Greater Manchester secured an agreement to establish the Housing Investment Fund to boost local housing development. To date the fund has been primarily used to support the development of private apartment schemes in Manchester city centre and on the fringe of the city centre within Salford’s boundaries.

The Housing Investment Fund is designed to be a recyclable loan fund and as such requires that all schemes are commercially viable, that the developer is credit worthy with interest rates set at a commercial level to conform to state aid rules.

The challenge for many parts of Greater Manchester isn’t the development of apartment lead schemes in the city centre, but the need to bring forward brownfield sites which have a viability gap and as such are not attractive to developers seeking to make a profit.

Research undertaken by the House of Commons Library highlighted that almost 3,000 hectares of brownfield land remains undeveloped in Greater Manchester.

Jim McMahon said; “As the Greater Manchester Spatial Framework looks to identify additional development land, some of which will be in the existing Greenbelt, firm proposals must be developed to bring forward previously developed land.

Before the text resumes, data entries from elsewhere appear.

(* ===== verification/Attempt.v ===== *)
(** * Attempt: the response of an attempt rewritten to the transcript's calls
    ([renameCalls]), and the attempt as a whole ([stream]). *)

From S2P Require Export Stream.

(** ** Pairing the response's calls with the attempt's

    [calls] of [renameCalls] are positions in [opened]; [cs] are the entries there.
    A pairing says, for each index of the response's output, the position in [cs] of
    the call it is paired with. *)
Record pairing := Pairing { paired : gmap nat nat; taken : gset nat }.
#[export] Instance eta_pairing : Eta pairing := fun r => Pairing (paired r) (taken r).

Definition isCall (i : item) : bool := match i with ICall _ _ => true | _ => false end.

(** Whether the attempt's call is one the response's may be paired with. *)
Definition isTracked (complete : bool) (o : openedItem) : bool :=
  isCall (o_done o) || (complete && isNil (o_done o) && o_call o).

(** The first position from [n] on, not taken, that [ok] accepts. *)
Fixpoint firstFree (ok : openedItem -> bool) (tk : gset nat) (cs : list openedItem) (n : nat) : option nat :=
  match cs with
  | [] => None
  | o :: cs => if negb (bool_decide (n ∈ tk)) && ok o then Some n else firstFree ok tk cs (S n)
  end.

(** [pair], with the test of its [completed] argument in [ok]. *)
Definition pair_ (ok : openedItem -> bool) (cs : list openedItem) (index : nat) (p : pairing) : pairing :=
  match paired p !! index, firstFree ok (taken p) cs 0 with
  | None, Some j => Pairing (<[index := j]> (paired p)) ({[ j ]} ∪ taken p)
  | _, _ => p
  end.

(** [each]: a pass over the response's calls not yet paired. *)
Fixpoint each (pass : nat -> FunctionCall -> pairing -> pairing) (output : Items) (index : nat) (p : pairing) : pairing :=
  match output with
  | [] => p
  | i :: output =>
      each pass output (S index)
        (match i with
         | ICall _ c => match paired p !! index with None => pass index c p | Some _ => p end
         | _ => p
         end)
  end.

Definition completed (o : openedItem) : bool := negb (isNil (o_done o)).
Definition doneArguments (o : openedItem) : string := match o_done o with ICall _ c => Arguments c | _ => "" end.

(** The five passes of [renameCalls]. *)
Definition byItemID (cs : list openedItem) (index : nat) (c : FunctionCall) (p : pairing) : pairing :=
  if bool_decide (ID c = "") then p
  else
    let p := pair_ (fun o => completed o && bool_decide (o_itemID o = ID c)) cs index p in
    pair_ (fun o => negb (completed o) && bool_decide (o_itemID o = ID c)) cs index p.

Definition byCallIDAndArguments (cs : list openedItem) (index : nat) (c : FunctionCall) (p : pairing) : pairing :=
  pair_ (fun o => completed o && bool_decide (o_modelCallID o = CallID c) &&
    bool_decide (doneArguments o = Arguments c)) cs index p.

Definition byCallID (cs : list openedItem) (index : nat) (c : FunctionCall) (p : pairing) : pairing :=
  if bool_decide (CallID c = "") then p
  else pair_ (fun o => bool_decide (o_modelCallID o = CallID c)) cs index p.

Definition byOrder (want : bool) (cs : list openedItem) (index : nat) (_ : FunctionCall) (p : pairing) : pairing :=
  pair_ (fun o => Bool.eqb (completed o) want) cs index p.

Definition pairUp (cs : list openedItem) (output : Items) : pairing :=
  let p := Pairing ∅ ∅ in
  let p := each (byItemID cs) output 0 p in
  let p := each (byCallIDAndArguments cs) output 0 p in
  let p := each (byCallID cs) output 0 p in
  let p := each (byOrder true cs) output 0 p in
  each (byOrder false cs) output 0 p.

(** ** The response rewritten *)

(** A call of the attempt's place among the transcript's. *)
Definition rank (cs : list openedItem) (j : nat) : nat :=
  match cs !! j with
  | Some o => if o_fromResponse o then (length cs + j)%nat else j
  | None => j
  end.

(** Whether the response lists the calls in the transcript's order. *)
Fixpoint inOrder (cs : list openedItem) (p : pairing) (n : nat) (index : nat) (bound : nat) : bool :=
  match n with
  | O => true
  | S n =>
      match paired p !! index with
      | Some j => (bound <=? rank cs j)%nat && inOrder cs p n (S index) (rank cs j)
      | None => inOrder cs p n (S index) bound
      end
  end.

(** Whether a completed call is paired with none of the response's. *)
Fixpoint leftOver (cs : list openedItem) (tk : gset nat) (n : nat) : bool :=
  match cs with
  | [] => false
  | o :: cs => (negb (bool_decide (n ∈ tk)) && completed o) || leftOver cs tk (S n)
  end.

(** The transcript's calls: those the stream completed, in the order they opened,
    then those only the response did. *)
Definition transcriptCalls (cs : list openedItem) : Items :=
  map o_done (filter (fun o => o_fromResponse o = false /\ completed o = true) cs) ++
  map o_done (filter (fun o => o_fromResponse o = true) cs).

(** The response's calls, as a group, give way to [held] where the first stood. *)
Fixpoint replaceCalls (output held : Items) (placed : bool) : Items :=
  match output with
  | [] => if placed then [] else held
  | i :: output =>
      if isCall i then (if placed then [] else held) ++ replaceCalls output held true
      else i :: replaceCalls output held placed
  end.

Section Attempt.
Context `{Externals} `{Accumulator} {W : Type} {env : Env W}.

(** [completedCall]. *)
Definition completedCall (c : FunctionCall) (id itemID : string) : M W item :=
  let! p := fresh in
  ret (ICall p (c <| CallID := id |> <| ID ::= fun own => if bool_decide (own = "") then itemID else own |>)).

(** The calls the response completes: [at_] are the positions in [opened]. *)
Fixpoint completeCalls (output : Items) (index : nat) (at_ : list nat) (p : pairing) : M W (list nat * pairing) :=
  match output with
  | [] => ret (at_, p)
  | i :: output =>
      match i with
      | ICall _ c =>
          match paired p !! index with
          | Some j =>
              let! r := get in
              let pos := default 0%nat (at_ !! j) in
              let o := default (emptyOpened 0) (opened r !! pos) in
              (if completed o then ret tt
               else
                 let! done := completedCall c (o_callID o) (o_itemID o) in
                 atOpened pos (fun o => o <| o_done := done |> <| o_fromResponse := true |>
                   <| o_modelCallID ::= fun own => if bool_decide (own = "") then CallID c else own |>)) ;;
              completeCalls output (S index) at_ p
          | None =>
              decideCallID c (Z.of_nat index) ;;
              let! r := get in
              let id := match callAt r !! Z.of_nat index with Some slot => cs_id slot | None => "" end in
              let! done := completedCall c id "" in
              modify (fun r => r <| opened ::= fun os => os ++ [{| o_index := Z.of_nat index; o_done := done;
                o_itemID := ID c; o_modelCallID := CallID c; o_call := true; o_callID := id;
                o_fromResponse := true |}] |>) ;;
              completeCalls output (S index) (at_ ++ [length (opened r)])
                (p <| paired ::= <[index := length at_]> |> <| taken ::= union {[ length at_ ]} |>)
          end
      | _ => completeCalls output (S index) at_ p
      end
  end.

(** Each call of the response replaced by the one it is paired with; each item is
    compared with what replaces it. *)
Fixpoint renameEach (cs : list openedItem) (p : pairing) (output : Items) (index : nat) : M W Items :=
  match output with
  | [] => ret []
  | i :: output =>
      let! renamed :=
        match paired p !! index ≫= fun j => cs !! j with
        | Some o => if completed o then ret (o_done o) else withCallID i (Z.of_nat index)
        | None => withCallID i (Z.of_nat index)
        end in
      orPanic (itemEq renamed i) ;;
      let! output := renameEach cs p output (S index) in
      ret (renamed :: output)
  end.

(** The positions of the calls [renameCalls] tracks. *)
Fixpoint trackedAt (complete : bool) (os : list openedItem) (n : nat) : list nat :=
  match os with
  | [] => []
  | o :: os => (if isTracked complete o then [n] else []) ++ trackedAt complete os (S n)
  end.

Definition entries (os : list openedItem) (at_ : list nat) : list openedItem :=
  map (fun i => default (emptyOpened 0) (os !! i)) at_.

(** [renameCalls]. *)
Definition renameCalls (resp : Response) : M W Response :=
  let complete := negb (bool_decide (rp_Status resp = StatusFailed)) in
  let! r := get in
  let at_ := trackedAt complete (opened r) 0 in
  let p := pairUp (entries (opened r) at_) (rp_Output resp) in
  let! (at_, p) := (if complete then completeCalls (rp_Output resp) 0 at_ p else ret (at_, p)) in
  let! r := get in
  let cs := entries (opened r) at_ in
  if leftOver cs (taken p) 0 || negb (inOrder cs p (length (rp_Output resp)) 0 0)
  then ret (resp <| rp_Output := replaceCalls (rp_Output resp) (transcriptCalls cs) false |>)
  else
    let! output := renameEach cs p (rp_Output resp) 0 in
    ret (resp <| rp_Output := output |>).

(** ** The attempt *)

(** How reading the stream went: it stopped the attempt, or the stream ended. *)
Inductive reading :=
| Stopped (resp : option Response) (committed : bool) (err : error)
| Ended (acc : Acc) (halt : option error) (resp : option Response) (committed : bool).

Definition terminal (ev : StreamEvent) (resp : option Response) : option Response :=
  match ev with TerminalResponse final => Some final | _ => resp end.

(** [errStop] with [withheld]. *)
Definition withheldStop (e : error) : bool := match asStop e with Some (_, _, _, w) => w | None => false end.
Definition stopOf (e : error) : error :=
  match asStop e with Some (r, c, err, w) => EStop r c err w | None => e end.

(** The range over the events of [stream]. *)
Fixpoint streamLoop (w : wire W) (acc : Acc) (halt : option error) (resp : option Response) (committed : bool) :
    M W reading :=
  match w with
  | WDone => ret (Ended acc halt resp committed)
  | WNext advance x rest =>
      move advance ;;
      match halt, x with
      | Some _, inr _ => ret (Ended acc halt resp committed)
      | Some _, inl ev =>
          let! h := shares in streamLoop (rest h) (accAdd acc ev) halt (terminal ev resp) committed
      | None, inr err => ret (Stopped (guardedResponse (accResponse acc) err) committed err)
      | None, inl ev =>
          let acc := accAdd acc ev in
          let! (commits, err) := streamEvent ev acc committed in
          let committed := committed || commits in
          match err with
          | None => let! h := shares in streamLoop (rest h) acc None (terminal ev resp) committed
          | Some err =>
              if withheldStop err
              then let! h := shares in streamLoop (rest h) acc (Some (stopOf err)) resp committed
              else match asWire err with
                   | Some e => ret (Stopped (guardedResponse (accResponse acc) e) committed e)
                   | None => ret (Stopped None true err)
                   end
          end
      end
  end.

(** The end of [stream], once the response arrived. *)
Definition deliverResponse (resp : Response) : M W (option Response * bool * option error) :=
  let! resp := renameCalls resp in
  let! err := (if bool_decide (rp_Status resp = StatusFailed) then ret None
               else errOf (flushHeld ;; appendFromResponse (rp_ID resp))) in
  match err with
  | Some e => ret (None, true, Some e)
  | None =>
      let! err := errOf (emit (fun r => EvResponseEnd {| re_RunID := runID r; re_Turn := turn r; re_Response := resp;
        re_Withheld := false |})) in
      match err with
      | Some e => ret (None, true, Some e)
      | None =>
          if bool_decide (rp_Status resp = StatusFailed)
          then ret (None, true, Some (default (Errorf "response failed") (rp_Error resp)))
          else ret (Some resp, true, None)
      end
  end.

Definition clearAttempt (r : runner) : runner :=
  r <| heldItems := [] |> <| callAt := ∅ |> <| callItems := ∅ |> <| decided := ∅ |> <| opened := [] |>.

(** [stream]: the response, whether the attempt committed, and its error. *)
Definition stream (req : Request) : M W (option Response * bool * option error) :=
  modify clearAttempt ;;
  let! h := shares in
  let! read := streamLoop (Events env req h) acc0 None None false in
  match read with
  | Stopped resp committed err => ret (resp, committed, Some err)
  | Ended acc (Some halt) resp committed =>
      ret (Some (withheldResponse (match resp with Some r => Some r | None => accResponse acc end)), true, Some halt)
  | Ended acc None None committed => ret (None, committed, Some (Sentinel ErrTruncatedStream))
  | Ended acc None (Some resp) committed => deliverResponse resp
  end.

End Attempt.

I am committed to fighting to urban renewal and positive development in our communities. To do this we will need to create a programme which addresses the fact that some sites are simply not attractive to developers because of the cost of bringing them to market and removing former contamination for instance.”

When Jim McMahon wrote to the Housing Minister to ask what support would be available the initial response came as a surprise to council chiefs in Greater Manchester. The Minister was firm in his response that because Greater Manchester had received the Housing Investment Fund it would NOT be eligible for future government housing funding.

Jim McMahon raised this immediately with officials and who were clear that this was not part of the devolution agreement.

Within a week the Housing Minister was forced to backtrack confirming that Greater Manchester would now be able to bid for future funding.

Jim McMahon went onto say; “We must now see a plan put in place to tackle the oversupply of low quality, low value housing which blight our communities, but in doing so ensure that communities are put first in any changes that may follow.

We must now see a brownfield development fund to address the commercially unviable element of the 3,000 hectares of undeveloped land. It isn’t good enough to say the market will decide when communities are being blighted by these sites.”

Government and the Housing and Land Commission should bring forward, as a matter of urgency, which publically owned land and properties they intend to sell for development. For too long individual government departments have been closing facilities like courts and offices without proper coordination.

There should be local accountability for all of this to ensure the type and quality of housing being built is what the community wants and needs, not just cramming development in to boost numbers.

In concluding Jim said; “This is not a small issue; for many it is the most important issue faced by their community and as a local MP championing for a better deal they can count on my continued support – and fierce challenge.”